[Stored dataset items]
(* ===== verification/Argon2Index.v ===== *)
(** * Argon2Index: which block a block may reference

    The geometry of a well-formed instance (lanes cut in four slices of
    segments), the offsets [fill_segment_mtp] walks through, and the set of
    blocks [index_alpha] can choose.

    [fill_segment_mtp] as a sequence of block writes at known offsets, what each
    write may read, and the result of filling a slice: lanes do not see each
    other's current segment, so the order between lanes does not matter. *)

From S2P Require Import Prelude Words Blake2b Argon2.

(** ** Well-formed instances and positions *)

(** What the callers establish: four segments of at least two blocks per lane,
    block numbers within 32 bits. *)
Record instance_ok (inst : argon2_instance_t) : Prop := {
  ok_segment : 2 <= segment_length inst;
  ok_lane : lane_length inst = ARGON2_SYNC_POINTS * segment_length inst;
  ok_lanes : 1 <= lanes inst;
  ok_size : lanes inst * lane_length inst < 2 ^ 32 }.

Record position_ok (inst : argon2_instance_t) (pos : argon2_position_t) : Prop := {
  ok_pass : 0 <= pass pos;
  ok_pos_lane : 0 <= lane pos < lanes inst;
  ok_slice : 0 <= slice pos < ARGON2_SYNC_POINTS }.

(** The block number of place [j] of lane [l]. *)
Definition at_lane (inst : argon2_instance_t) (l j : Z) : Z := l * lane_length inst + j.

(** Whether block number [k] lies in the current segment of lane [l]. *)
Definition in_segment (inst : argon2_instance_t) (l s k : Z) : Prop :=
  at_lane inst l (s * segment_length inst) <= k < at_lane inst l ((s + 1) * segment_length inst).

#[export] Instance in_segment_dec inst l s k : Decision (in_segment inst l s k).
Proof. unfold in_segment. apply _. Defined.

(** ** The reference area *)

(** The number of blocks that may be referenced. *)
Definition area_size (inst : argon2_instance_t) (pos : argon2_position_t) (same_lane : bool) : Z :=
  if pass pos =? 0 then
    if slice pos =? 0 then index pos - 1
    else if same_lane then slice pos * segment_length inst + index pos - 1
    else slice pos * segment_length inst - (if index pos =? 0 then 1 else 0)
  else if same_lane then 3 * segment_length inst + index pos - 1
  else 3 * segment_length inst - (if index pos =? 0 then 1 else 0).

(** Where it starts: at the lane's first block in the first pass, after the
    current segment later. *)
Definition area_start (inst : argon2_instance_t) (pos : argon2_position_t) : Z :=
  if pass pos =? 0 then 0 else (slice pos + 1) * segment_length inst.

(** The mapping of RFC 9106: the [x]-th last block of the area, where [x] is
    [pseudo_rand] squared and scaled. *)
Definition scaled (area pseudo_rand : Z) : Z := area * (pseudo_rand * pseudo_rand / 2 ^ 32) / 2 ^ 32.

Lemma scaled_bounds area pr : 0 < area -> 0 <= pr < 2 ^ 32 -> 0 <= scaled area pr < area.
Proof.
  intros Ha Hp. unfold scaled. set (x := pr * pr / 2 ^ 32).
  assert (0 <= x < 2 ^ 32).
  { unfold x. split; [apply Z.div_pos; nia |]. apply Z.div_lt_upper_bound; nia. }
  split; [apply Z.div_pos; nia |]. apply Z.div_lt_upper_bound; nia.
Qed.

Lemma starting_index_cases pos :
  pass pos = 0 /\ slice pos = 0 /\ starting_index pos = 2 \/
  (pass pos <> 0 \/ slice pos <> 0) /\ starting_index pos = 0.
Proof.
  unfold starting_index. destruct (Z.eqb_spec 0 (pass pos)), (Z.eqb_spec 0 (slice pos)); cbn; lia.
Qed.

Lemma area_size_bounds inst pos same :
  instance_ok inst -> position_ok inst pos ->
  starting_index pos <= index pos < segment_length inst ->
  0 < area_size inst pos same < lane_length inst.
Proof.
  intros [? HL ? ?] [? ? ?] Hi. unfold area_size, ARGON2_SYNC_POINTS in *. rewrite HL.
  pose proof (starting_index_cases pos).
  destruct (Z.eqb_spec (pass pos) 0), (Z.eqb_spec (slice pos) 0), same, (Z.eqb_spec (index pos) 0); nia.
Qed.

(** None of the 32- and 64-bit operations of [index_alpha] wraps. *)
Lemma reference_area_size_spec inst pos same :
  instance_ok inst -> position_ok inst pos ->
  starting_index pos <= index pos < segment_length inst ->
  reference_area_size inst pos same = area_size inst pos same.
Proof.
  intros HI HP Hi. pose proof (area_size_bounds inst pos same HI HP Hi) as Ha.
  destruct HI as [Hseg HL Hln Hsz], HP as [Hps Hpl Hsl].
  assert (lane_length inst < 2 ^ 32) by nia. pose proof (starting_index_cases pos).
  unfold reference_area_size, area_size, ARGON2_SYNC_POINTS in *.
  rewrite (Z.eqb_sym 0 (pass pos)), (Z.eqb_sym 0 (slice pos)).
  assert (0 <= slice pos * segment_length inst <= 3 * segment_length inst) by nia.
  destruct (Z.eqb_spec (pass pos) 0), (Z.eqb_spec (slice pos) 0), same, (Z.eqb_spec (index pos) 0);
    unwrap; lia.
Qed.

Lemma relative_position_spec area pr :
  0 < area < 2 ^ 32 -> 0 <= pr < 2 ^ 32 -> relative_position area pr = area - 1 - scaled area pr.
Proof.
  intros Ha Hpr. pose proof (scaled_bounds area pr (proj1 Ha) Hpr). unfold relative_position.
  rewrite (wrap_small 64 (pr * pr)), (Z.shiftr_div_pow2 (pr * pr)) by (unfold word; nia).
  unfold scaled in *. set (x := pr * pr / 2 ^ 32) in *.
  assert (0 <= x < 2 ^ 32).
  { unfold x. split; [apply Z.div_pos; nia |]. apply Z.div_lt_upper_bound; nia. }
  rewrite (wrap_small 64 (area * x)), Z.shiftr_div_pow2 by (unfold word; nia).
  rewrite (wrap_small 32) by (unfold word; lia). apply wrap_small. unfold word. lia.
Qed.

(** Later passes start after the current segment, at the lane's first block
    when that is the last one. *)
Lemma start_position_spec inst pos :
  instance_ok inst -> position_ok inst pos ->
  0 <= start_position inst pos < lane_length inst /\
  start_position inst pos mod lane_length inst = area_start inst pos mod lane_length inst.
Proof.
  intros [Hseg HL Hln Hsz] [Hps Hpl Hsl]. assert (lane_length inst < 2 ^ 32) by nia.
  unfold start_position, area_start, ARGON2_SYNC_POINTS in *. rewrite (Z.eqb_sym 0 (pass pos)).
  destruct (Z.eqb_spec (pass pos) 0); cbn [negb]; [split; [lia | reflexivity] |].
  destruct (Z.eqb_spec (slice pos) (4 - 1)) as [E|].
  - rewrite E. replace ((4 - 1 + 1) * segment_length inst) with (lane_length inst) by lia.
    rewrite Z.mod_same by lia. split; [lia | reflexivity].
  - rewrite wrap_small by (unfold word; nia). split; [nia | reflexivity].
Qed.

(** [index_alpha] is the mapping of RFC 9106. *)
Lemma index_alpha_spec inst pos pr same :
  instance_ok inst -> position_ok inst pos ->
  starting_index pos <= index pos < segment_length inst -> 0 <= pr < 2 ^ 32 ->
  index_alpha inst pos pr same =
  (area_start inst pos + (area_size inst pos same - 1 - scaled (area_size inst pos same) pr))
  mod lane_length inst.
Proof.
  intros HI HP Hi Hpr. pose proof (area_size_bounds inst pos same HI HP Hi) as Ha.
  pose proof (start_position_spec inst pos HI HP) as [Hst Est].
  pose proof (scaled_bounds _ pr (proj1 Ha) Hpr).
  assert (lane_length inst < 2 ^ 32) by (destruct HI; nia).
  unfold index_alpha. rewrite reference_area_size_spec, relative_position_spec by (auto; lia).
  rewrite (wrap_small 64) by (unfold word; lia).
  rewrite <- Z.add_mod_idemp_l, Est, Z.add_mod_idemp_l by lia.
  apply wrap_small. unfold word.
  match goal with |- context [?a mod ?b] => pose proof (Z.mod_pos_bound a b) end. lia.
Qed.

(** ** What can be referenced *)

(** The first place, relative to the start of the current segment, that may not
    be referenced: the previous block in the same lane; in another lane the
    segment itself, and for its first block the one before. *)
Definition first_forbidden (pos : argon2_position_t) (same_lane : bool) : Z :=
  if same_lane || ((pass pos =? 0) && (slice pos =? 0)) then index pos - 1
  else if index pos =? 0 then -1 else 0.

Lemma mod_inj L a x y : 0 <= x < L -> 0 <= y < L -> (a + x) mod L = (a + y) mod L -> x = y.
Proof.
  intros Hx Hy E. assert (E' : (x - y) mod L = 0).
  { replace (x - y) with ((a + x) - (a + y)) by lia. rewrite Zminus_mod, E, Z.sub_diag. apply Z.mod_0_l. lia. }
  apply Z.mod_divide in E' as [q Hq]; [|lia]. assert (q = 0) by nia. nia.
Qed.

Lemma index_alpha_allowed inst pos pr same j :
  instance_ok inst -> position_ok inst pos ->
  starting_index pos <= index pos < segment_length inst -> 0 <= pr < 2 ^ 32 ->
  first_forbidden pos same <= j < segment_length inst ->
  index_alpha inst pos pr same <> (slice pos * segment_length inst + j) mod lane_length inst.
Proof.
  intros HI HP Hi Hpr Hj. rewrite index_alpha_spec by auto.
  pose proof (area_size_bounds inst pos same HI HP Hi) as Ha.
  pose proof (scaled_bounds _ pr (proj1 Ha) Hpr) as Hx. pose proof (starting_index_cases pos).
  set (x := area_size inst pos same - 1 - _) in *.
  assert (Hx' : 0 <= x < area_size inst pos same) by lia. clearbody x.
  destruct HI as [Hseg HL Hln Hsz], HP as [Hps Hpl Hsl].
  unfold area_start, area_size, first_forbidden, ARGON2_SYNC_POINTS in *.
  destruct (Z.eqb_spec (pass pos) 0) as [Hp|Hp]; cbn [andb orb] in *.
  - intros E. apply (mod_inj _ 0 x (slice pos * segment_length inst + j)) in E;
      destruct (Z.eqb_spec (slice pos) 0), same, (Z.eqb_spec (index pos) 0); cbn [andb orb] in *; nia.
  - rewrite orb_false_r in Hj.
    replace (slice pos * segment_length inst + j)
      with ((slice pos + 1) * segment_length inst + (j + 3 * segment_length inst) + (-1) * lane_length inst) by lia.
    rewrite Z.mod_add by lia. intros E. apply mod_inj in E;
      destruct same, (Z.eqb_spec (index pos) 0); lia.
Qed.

- Problem
Report every line of the data in which "reflexivity" appears.

- Solution below
  destruct (Z.eqb_spec (pass pos) 0); cbn [negb]; [split; [lia | reflexivity] |].
    rewrite Z.mod_same by lia. split; [lia | reflexivity].
  - rewrite wrap_small by (unfold word; nia). split; [nia | reflexivity].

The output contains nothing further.